→ **Directions for this task**
Look for the line containing "eapply (at_most_one_after of_ticker" in the entries below, then print that line and all that follow it exactly.

Excerpted data Start Marker

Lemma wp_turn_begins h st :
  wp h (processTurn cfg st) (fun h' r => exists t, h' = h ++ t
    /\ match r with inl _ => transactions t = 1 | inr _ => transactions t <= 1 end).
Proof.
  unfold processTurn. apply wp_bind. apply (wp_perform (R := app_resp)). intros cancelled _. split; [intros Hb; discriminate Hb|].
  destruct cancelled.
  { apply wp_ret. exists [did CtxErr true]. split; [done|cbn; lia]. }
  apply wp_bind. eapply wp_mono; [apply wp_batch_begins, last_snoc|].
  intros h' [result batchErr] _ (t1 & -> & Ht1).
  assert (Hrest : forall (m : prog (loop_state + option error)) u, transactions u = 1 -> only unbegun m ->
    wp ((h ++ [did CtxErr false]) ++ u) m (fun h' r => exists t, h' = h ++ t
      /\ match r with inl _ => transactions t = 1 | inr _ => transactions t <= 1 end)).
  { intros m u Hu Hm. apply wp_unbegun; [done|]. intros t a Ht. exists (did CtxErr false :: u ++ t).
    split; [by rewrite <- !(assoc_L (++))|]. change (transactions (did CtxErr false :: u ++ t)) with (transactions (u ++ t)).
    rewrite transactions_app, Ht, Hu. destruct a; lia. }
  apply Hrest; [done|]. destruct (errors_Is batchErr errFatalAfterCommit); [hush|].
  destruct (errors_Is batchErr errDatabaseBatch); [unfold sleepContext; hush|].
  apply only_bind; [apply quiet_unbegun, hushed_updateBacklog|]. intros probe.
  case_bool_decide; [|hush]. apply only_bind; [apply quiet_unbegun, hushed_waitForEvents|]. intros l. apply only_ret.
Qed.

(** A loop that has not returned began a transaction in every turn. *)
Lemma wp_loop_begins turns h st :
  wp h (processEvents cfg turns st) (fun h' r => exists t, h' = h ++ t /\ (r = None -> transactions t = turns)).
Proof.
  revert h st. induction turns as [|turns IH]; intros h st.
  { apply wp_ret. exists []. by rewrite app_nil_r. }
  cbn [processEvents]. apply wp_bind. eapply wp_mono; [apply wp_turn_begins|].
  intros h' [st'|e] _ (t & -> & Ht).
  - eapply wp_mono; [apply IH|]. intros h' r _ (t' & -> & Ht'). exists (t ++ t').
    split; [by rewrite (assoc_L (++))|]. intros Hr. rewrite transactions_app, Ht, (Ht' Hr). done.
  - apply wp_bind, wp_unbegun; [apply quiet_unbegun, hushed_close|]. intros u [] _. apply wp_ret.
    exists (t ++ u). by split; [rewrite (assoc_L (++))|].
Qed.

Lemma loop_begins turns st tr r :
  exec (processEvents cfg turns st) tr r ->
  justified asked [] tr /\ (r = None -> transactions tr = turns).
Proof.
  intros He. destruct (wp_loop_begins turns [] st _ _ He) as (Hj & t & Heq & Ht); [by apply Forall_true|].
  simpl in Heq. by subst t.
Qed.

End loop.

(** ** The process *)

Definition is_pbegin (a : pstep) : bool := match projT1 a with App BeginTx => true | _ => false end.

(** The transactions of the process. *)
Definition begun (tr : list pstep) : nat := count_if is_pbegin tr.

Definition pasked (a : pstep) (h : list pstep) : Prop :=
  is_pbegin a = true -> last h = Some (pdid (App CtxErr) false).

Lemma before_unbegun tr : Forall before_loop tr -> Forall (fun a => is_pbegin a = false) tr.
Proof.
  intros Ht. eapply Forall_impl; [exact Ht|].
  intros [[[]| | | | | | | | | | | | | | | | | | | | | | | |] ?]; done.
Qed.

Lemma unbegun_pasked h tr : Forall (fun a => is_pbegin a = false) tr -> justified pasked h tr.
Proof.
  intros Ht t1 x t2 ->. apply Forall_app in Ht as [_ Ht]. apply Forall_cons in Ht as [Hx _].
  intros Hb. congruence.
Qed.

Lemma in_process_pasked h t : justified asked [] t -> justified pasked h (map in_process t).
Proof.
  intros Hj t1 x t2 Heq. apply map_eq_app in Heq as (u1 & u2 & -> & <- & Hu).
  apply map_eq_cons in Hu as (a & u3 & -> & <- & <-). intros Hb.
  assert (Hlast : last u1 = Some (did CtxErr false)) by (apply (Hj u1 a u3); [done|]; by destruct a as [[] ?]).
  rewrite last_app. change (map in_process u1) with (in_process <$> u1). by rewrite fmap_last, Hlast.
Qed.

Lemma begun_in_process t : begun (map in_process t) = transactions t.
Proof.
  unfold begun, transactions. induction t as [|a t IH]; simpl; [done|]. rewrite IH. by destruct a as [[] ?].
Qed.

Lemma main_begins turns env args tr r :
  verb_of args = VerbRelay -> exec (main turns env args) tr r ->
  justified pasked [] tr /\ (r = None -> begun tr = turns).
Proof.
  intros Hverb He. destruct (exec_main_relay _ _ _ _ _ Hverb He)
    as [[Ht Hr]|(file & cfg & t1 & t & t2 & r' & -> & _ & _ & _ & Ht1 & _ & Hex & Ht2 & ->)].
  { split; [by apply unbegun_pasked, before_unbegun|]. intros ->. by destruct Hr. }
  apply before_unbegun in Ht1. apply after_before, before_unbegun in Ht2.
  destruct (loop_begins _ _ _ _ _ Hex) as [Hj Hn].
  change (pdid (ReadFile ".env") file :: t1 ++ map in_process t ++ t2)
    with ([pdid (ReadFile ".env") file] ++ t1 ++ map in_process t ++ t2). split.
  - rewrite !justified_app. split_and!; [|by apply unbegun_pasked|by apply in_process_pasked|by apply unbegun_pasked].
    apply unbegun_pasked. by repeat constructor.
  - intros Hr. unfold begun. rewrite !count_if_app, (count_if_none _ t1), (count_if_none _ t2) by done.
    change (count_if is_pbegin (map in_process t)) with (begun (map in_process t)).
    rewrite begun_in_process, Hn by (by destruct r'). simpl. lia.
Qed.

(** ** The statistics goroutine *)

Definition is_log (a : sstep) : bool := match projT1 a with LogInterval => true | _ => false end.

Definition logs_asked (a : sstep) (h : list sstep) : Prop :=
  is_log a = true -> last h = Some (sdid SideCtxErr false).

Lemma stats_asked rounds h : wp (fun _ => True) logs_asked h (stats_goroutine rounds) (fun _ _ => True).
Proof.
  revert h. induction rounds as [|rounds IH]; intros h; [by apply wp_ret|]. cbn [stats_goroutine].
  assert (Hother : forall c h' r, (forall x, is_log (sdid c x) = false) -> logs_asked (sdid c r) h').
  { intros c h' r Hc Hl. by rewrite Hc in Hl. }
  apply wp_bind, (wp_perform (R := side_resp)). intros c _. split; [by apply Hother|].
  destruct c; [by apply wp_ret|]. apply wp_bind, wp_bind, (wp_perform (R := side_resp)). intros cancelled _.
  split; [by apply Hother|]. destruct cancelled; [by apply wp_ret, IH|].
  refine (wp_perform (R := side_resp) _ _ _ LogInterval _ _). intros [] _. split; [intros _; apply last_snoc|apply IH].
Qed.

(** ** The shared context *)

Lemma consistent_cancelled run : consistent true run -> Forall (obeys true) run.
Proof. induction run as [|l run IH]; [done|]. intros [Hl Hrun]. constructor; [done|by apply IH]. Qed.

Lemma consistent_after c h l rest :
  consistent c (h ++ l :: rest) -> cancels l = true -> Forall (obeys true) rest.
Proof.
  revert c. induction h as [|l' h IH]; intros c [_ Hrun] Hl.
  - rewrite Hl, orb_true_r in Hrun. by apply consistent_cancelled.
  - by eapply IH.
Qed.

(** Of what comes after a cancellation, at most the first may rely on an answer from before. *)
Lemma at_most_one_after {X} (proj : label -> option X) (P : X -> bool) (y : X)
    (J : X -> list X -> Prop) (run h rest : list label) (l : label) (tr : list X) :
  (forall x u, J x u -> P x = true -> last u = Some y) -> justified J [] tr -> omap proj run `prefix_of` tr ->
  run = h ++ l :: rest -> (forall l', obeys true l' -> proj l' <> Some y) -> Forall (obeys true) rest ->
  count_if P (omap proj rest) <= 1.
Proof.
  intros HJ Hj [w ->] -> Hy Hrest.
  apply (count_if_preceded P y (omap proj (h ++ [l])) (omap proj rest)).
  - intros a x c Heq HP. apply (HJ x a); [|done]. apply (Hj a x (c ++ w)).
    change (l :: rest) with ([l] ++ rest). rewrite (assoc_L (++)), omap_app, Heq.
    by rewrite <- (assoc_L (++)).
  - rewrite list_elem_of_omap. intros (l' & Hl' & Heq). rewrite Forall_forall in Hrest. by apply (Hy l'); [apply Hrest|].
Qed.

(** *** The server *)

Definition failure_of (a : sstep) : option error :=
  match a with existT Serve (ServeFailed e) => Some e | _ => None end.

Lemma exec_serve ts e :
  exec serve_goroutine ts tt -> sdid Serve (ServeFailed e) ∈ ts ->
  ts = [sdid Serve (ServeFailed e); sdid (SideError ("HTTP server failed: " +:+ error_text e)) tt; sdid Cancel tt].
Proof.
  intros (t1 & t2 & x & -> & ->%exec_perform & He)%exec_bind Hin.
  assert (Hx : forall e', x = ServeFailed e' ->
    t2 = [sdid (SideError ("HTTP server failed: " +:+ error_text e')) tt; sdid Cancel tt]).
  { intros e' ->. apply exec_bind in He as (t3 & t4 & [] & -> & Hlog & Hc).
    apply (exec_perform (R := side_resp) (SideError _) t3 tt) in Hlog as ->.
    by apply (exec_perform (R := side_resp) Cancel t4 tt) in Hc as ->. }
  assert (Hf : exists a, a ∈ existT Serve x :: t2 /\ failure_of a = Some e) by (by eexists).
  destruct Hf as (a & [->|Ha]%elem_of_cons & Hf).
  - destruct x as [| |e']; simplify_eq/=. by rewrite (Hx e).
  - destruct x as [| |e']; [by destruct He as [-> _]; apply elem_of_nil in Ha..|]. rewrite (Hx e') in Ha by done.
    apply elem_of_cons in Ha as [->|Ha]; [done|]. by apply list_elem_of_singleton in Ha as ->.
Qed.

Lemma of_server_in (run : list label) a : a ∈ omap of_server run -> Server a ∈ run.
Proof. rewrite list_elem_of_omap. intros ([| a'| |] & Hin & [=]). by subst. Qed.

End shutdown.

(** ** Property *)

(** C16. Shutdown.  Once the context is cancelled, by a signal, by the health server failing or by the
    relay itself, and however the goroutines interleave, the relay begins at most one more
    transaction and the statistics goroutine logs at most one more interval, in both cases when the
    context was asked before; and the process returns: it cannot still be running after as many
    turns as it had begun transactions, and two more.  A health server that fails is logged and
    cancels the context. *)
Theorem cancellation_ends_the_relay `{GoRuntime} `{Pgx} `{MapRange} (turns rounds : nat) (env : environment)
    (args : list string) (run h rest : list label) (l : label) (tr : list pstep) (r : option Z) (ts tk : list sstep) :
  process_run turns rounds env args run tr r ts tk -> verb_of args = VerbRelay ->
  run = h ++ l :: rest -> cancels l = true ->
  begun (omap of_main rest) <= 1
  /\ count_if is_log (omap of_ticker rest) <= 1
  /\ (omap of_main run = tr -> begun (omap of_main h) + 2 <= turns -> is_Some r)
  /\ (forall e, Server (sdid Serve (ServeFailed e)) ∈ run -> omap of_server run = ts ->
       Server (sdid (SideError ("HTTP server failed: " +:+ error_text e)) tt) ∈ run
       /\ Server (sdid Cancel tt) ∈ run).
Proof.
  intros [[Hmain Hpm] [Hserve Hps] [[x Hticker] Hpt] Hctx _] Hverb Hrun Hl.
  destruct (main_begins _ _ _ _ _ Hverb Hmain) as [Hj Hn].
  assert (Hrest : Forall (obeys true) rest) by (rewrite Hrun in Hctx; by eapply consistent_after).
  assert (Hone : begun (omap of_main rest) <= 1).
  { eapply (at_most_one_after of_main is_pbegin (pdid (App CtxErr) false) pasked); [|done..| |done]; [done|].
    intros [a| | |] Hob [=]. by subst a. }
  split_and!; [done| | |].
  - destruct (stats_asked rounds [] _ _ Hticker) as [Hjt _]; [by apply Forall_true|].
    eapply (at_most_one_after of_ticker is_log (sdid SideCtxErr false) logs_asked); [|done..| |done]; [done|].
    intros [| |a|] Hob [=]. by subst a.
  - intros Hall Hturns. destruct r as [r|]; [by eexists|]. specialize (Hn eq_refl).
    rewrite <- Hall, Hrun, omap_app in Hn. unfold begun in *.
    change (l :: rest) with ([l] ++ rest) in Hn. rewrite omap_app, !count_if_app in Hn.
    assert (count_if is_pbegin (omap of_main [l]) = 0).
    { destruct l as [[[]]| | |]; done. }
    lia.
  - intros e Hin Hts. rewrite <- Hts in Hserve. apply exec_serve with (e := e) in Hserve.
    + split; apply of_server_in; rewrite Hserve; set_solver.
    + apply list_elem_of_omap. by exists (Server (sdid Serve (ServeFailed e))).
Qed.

Excerpted data End Marker

→ **Expected answer**
    eapply (at_most_one_after of_ticker is_log (sdid SideCtxErr false) logs_asked); [|done..| |done]; [done|].
    intros [| |a|] Hob [=]. by subst a.
  - intros Hall Hturns. destruct r as [r|]; [by eexists|]. specialize (Hn eq_refl).
    rewrite <- Hall, Hrun, omap_app in Hn. unfold begun in *.
    change (l :: rest) with ([l] ++ rest) in Hn. rewrite omap_app, !count_if_app in Hn.
    assert (count_if is_pbegin (omap of_main [l]) = 0).
    { destruct l as [[[]]| | |]; done. }
    lia.
  - intros e Hin Hts. rewrite <- Hts in Hserve. apply exec_serve with (e := e) in Hserve.
    + split; apply of_server_in; rewrite Hserve; set_solver.
    + apply list_elem_of_omap. by exists (Server (sdid Serve (ServeFailed e))).
Qed.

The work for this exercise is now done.